====== DATASET

Definition parse_alias_rule (acc : alias_rules) (s : str) : alias_rules :=
  let s := strip s in
  if startswith s (py"strip:") then
    let tok := strip (split1_snd 0x3A%N s) in
    if negb (bool_decide (tok = [])) then
      {| strip_tokens := strip_tokens acc ++ [tok];
         regex_rules := regex_rules acc |}
    else acc
  else if startswith s (py"regex:") then
    let expr := split1_snd 0x3A%N s in
    if contains expr (py"=") then
      let pat := before_first 0x3D%N expr in
      let rep := split1_snd 0x3D%N expr in
      match re_compile (strip pat) with
      | Some p =>
          {| strip_tokens := strip_tokens acc;
             regex_rules := regex_rules acc ++ [(p, rep)] |}
      | None => acc
      end
    else acc
  else acc.

Definition parse_alias_rules (rules : list str) : alias_rules :=
  fold_left parse_alias_rule rules
    {| strip_tokens := []; regex_rules := [] |}.

(** One pass of [for pat, rep in alias.get("regex_rules", [])]: a rule
    that raises leaves [n] as it is. *)
Definition apply_regex_rule (n : str) (rule : pattern * str) : str :=
  match re_sub (fst rule) (snd rule) n with
  | Some n' => n'
  | None => n
  end.

Definition canonical_original (name : option str) (alias : alias_rules)
    : str :=
  let n := strip (str_or_empty name) in
  let n := fold_left apply_regex_rule (regex_rules alias) n in
  strip n.

(** The body of [for tok in alias.get("strip_tokens", [])]. *)
Definition strip_token (n tok : str) : str :=
  let n := if startswith n tok then slice_from n (length tok) else n in
  if endswith n tok then slice_to_neg n (length tok) else n.

Definition canonical_norm (name : option str) (synonyms : dict str str)
    (alias : alias_rules) : str :=
  let n := strip (str_or_empty name) in
  let n := fold_left apply_regex_rule (regex_rules alias) n in
  let n := default n (dict_get synonyms n) in
  let n := fold_left strip_token (strip_tokens alias) n in
  strip n.
End Canonicalization.

(** ** Records of the data model

    The code works on dictionaries read from JSON.  The embedding gives each
    kind of dictionary a record.  A field that the code reads as a string
    is [option str], [None] standing for a missing key or [None]; a
    confidence is a number or missing; fields that are only passed along or
    tested for truthiness are [json] values, [JNull] standing for a missing
    key. *)

(** A relation as the extractor emits it. *)
Record raw_relation := {
  rr_head : option str;
  rr_subject : option str;
  rr_tail : option str;
  rr_object : option str;
  rr_type : option str;
  rr_relation : option str;
  rr_confidence : option Q;
  rr_evidence : option str;
  rr_qualifiers : json;
}.

(** A relation record: the output of normalization, and the input and the
    output of calibration and fusion. *)
Record relation_record := {
  r_head : option str;
  r_relation : option str;
  r_tail : option str;
  r_confidence : option Q;
  r_evidence : option str;
  r_qualifiers : json;
  r_chapter_id : option str;
}.

(** [nr = dict(r); nr["relation"] = rel] *)
Definition with_relation (r : relation_record) (rel : option str)
    : relation_record :=
  {| r_head := r_head r; r_relation := rel; r_tail := r_tail r;
     r_confidence := r_confidence r; r_evidence := r_evidence r;
     r_qualifiers := r_qualifiers r; r_chapter_id := r_chapter_id r |}.

(** One [{role, entity}] pair of an event. *)
Record participant := {
  p_role : option str;
  p_entity : option str;
}.

(** The [participants] of a raw event: missing, a list of pairs, or a
    mapping from role to names ([None] for a null list of names). *)
Inductive raw_participants :=
| PartsNone
| PartsList (l : list participant)
| PartsDict (d : dict str (option (list str))).

Record raw_event := {
  e_event_type : option str;
  e_type : option str;
  e_time : json;
  e_location : json;
  e_participants : raw_participants;
  e_evidence : json;
  e_confidence : json;
}.

Record event_record := {
  ev_event_type : str;
  ev_time : json;
  ev_location : json;
  ev_participants : dict str (list str);
  ev_evidence : json;
  ev_confidence : json;
}.

(** An element of the payload's [entities] list. *)
Record entity_hint := { hint_name : option str }.

(** An element [{"name": n}] of the output's [entities] list. *)
Record entity := { name : str }.

(** The raw payload when it is a dictionary.  [pl_relations] and
    [pl_relation_with_meta] are [None] when the key is missing, and hold the
    empty list for a null value ([obj.get(k) or []]); the event and entity
    lists are [None] when missing or null. *)
Record payload_dict := {
  pl_relations : option (list raw_relation);
  pl_relation_with_meta : option (list raw_relation);
  pl_events : option (list raw_event);
  pl_event_plus_relation : option (list raw_event);
  pl_entities : option (list entity_hint);
  pl_meta : json;
}.

Inductive payload :=
| PayloadDict (d : payload_dict)
| PayloadList (l : list raw_relation)
| PayloadOther.

Record normalized := {
  entities : list entity;
  relations : list relation_record;
  events : list event_record;
  meta : json;
}.

(** ** Relation and event normalization *)

Definition TYPE_ENUM : list str :=
  [py"Person"; py"Location"; py"Item"; py"Spell"; py"Organization"; py"Deity"].

Definition ALIAS : str := py"ALIAS".

Definition evidence_trigger_qualifiers : json :=
  JObj [(py"alias_source", JStr (py"evidence_trigger"))].

Definition synonyms_map_qualifiers : json :=
  JObj [(py"alias_source", JStr (py"synonyms_map"))].

Definition _relations_from_obj (obj : payload) : list raw_relation :=
  match obj with
  | PayloadDict d =>
      match pl_relations d with
      | Some l => l
      | None =>
          match pl_relation_with_meta d with
          | Some l => l
          | None => []
          end
      end
  | PayloadList l => l
  | PayloadOther => []
  end.

(** [r.get("head") or r.get("subject") or ""] *)
Definition raw_head (r : raw_relation) : option str :=
  str_or (str_or (rr_head r) (rr_subject r)) (Some []).

(** [r.get("tail") or r.get("object") or ""] *)
Definition raw_tail (r : raw_relation) : option str :=
  str_or (str_or (rr_tail r) (rr_object r)) (Some []).

(** [r.get("type") or r.get("relation") or ""] *)
Definition raw_type (r : raw_relation) : option str :=
  str_or (str_or (rr_type r) (rr_relation r)) (Some []).

(** [str(p.get("role") or "")] *)
Definition role_of (p : participant) : str :=
  str_or_empty (str_or (p_role p) (Some [])).

(** [raw.get("entities") if isinstance(raw, dict) else []] *)
Definition entities_hint_of (raw : payload) : option (list entity_hint) :=
  match raw with
  | PayloadDict d => pl_entities d
  | _ => Some []
  end.

Section Normalization.
Context `{Regex}.

(** The alias branch of the loop body of [normalize_relations]: the record
    built from the two raw endpoints. *)
Definition alias_item (r : raw_relation) (raw_head raw_tail : option str)
    (syn : dict str str) (alias : alias_rules) : relation_record :=
  let ah := canonical_original raw_head alias in
  let at_ := canonical_original raw_tail alias in
  let '(alias_side, canonical_side) :=
    if dict_mem syn at_ then (at_, dict_get syn at_)
    else if dict_mem syn ah then (ah, dict_get syn ah)
    else (at_, Some ah) in
  {| r_head := Some alias_side;
     r_relation := Some ALIAS;
     r_tail := Some (canonical_norm canonical_side syn alias);
     r_confidence := rr_confidence r;
     r_evidence := rr_evidence r;
     r_qualifiers := json_or (rr_qualifiers r) evidence_trigger_qualifiers;
     r_chapter_id := None |}.

(** The loop body of [normalize_relations]. *)
Definition normalize_relation (syn : dict str str) (alias : alias_rules)
    (alias_relations : list str)
    (out : list relation_record) (r : raw_relation) : list relation_record :=
  if negb (str_truthy (raw_head r)) || negb (str_truthy (raw_tail r))
     || negb (str_truthy (raw_type r)) then out
  else
    let rt := py_str (raw_type r) in
    if bool_decide (rt ∈ alias_relations) then
      out ++ [alias_item r (raw_head r) (raw_tail r) syn alias]
    else
      let h := canonical_norm (raw_head r) syn alias in
      let t := canonical_norm (raw_tail r) syn alias in
      if bool_decide (h ∈ TYPE_ENUM) || bool_decide (t ∈ TYPE_ENUM) then out
      else
        out ++ [{| r_head := Some h;
                   r_relation := Some (py_str (Some rt));
                   r_tail := Some t;
                   r_confidence := rr_confidence r;
                   r_evidence := rr_evidence r;
                   r_qualifiers := json_or (rr_qualifiers r) (JObj []);
                   r_chapter_id := None |}].

Definition normalize_relations (obj : payload) (syn : dict str str)
    (alias : alias_rules) (alias_relations : list str)
    : list relation_record :=
  fold_left (normalize_relation syn alias alias_relations)
    (_relations_from_obj obj) [].

(** [canonical_norm(str(p.get("entity") or ""), syn, alias)] *)
Definition entity_of (syn : dict str str) (alias : alias_rules)
    (p : participant) : str :=
  canonical_norm (Some (str_or_empty (str_or (p_entity p) (Some []))))
    syn alias.

(** The body of [for p in parts] when the participants are a list. *)
Definition add_participant (syn : dict str str) (alias : alias_rules)
    (d : dict str (list str)) (p : participant) : dict str (list str) :=
  let role := role_of p in
  let ent := entity_of syn alias p in
  if negb (bool_decide (role = [])) then dict_append d role ent else d.

(** The body of [for role, names in parts.items()]. *)
Definition add_role (syn : dict str str) (alias : alias_rules)
    (d : dict str (list str)) (kv : str * option (list str))
    : dict str (list str) :=
  dict_set d (fst kv)
    (List.map (fun x => canonical_norm (Some x) syn alias)
       (default [] (snd kv))).

Definition normalize_participants (syn : dict str str)
    (alias : alias_rules) (parts : raw_participants) : dict str (list str) :=
  match parts with
  | PartsList (p :: l) => fold_left (add_participant syn alias) (p :: l) []
  | PartsList [] => []
  | PartsNone => []
  | PartsDict d => fold_left (add_role syn alias) d []
  end.

Definition normalize_event (syn : dict str str) (alias : alias_rules)
    (out : list event_record) (e : raw_event) : list event_record :=
  let et :=
    str_or_empty (str_or (str_or (e_event_type e) (e_type e)) (Some [])) in
  out ++ [{| ev_event_type := et;
             ev_time := e_time e;
             ev_location := e_location e;
             ev_participants :=
               normalize_participants syn alias (e_participants e);
             ev_evidence := e_evidence e;
             ev_confidence := e_confidence e |}].

Definition events_of (obj : payload) : list raw_event :=
  match obj with
  | PayloadDict d =>
      match pl_events d with
      | Some (e :: l) => e :: l
      | _ => default [] (pl_event_plus_relation d)
      end
  | _ => []
  end.

Definition normalize_events (obj : payload) (syn : dict str str)
    (alias : alias_rules) : list event_record :=
  fold_left (normalize_event syn alias) (events_of obj) [].

(** [if n and n not in seen: seen.add(n); out.append({"name": n})] *)
Definition add_entity (st : gset str * list entity) (n : option str)
    : gset str * list entity :=
  match n with
  | Some (c :: n') =>
      if bool_decide ((c :: n') ∈ fst st) then st
      else ({[ c :: n' ]} ∪ fst st, snd st ++ [{| name := c :: n' |}])
  | _ => st
  end.

Definition collect_entities (relations : list relation_record)
    (entities_hint : list entity_hint) (syn : dict str str)
    (alias : alias_rules) : list entity :=
  let st :=
    fold_left (fun st r => add_entity (add_entity st (r_head r)) (r_tail r))
      relations (∅, []) in
  let st :=
    fold_left
      (fun st e =>
         add_entity st (Some (canonical_norm (hint_name e) syn alias)))
      entities_hint st in
  snd st.

Definition normalize_output (raw : payload) (tpl_id : str)
    (synonyms_map : dict str str) (alias_rules : list str)
    (alias_relations : list str) : normalized :=
  let alias := parse_alias_rules alias_rules in
  let relations := normalize_relations raw synonyms_map alias alias_relations in
  let entities_hint := entities_hint_of raw in
  let events := normalize_events raw synonyms_map alias in
  let entities :=
    collect_entities relations (default [] entities_hint) synonyms_map alias in
  let meta :=
    match raw with PayloadDict d => pl_meta d | _ => JObj [] end in
  let extra_alias :=
    fold_left
      (fun extra (ac : str * str) =>
         extra ++ [{| r_head := Some (fst ac);
                      r_relation := Some ALIAS;
                      r_tail := Some (snd ac);
                      r_confidence := Some (99 # 100);
                      r_evidence := None;
                      r_qualifiers := synonyms_map_qualifiers;
                      r_chapter_id := None |}])
      synonyms_map [] in
  {| entities := entities; relations := relations ++ extra_alias;
     events := events; meta := meta |}.
End Normalization.

(** ** Settings *)

(** An element of [settings["relations"]["patterns"]]; a missing or null
    keyword list is the empty list ([p.get("include") or []]). *)
Record cal_pattern := {
  pat_relation : option str;
  pat_include : list str;
  pat_exclude : list str;
}.

(** [settings["fusion"]]: every key is a string or missing. *)
Record fusion_settings := {
  group_by : option str;
  key_format : option str;
  evidence_merge : option str;
  confidence_merge : option str;
  chapter_strategy : option str;
}.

============

TASK TO CARRY OUT
From the data above, reproduce word for word the lines running from the line with "let n := if" to the line with "confidence is a", ends included.

THE ANSWER
  let n := if startswith n tok then slice_from n (length tok) else n in
  if endswith n tok then slice_to_neg n (length tok) else n.

Definition canonical_norm (name : option str) (synonyms : dict str str)
    (alias : alias_rules) : str :=
  let n := strip (str_or_empty name) in
  let n := fold_left apply_regex_rule (regex_rules alias) n in
  let n := default n (dict_get synonyms n) in
  let n := fold_left strip_token (strip_tokens alias) n in
  strip n.
End Canonicalization.

(** ** Records of the data model

    The code works on dictionaries read from JSON.  The embedding gives each
    kind of dictionary a record.  A field that the code reads as a string
    is [option str], [None] standing for a missing key or [None]; a
    confidence is a number or missing; fields that are only passed along or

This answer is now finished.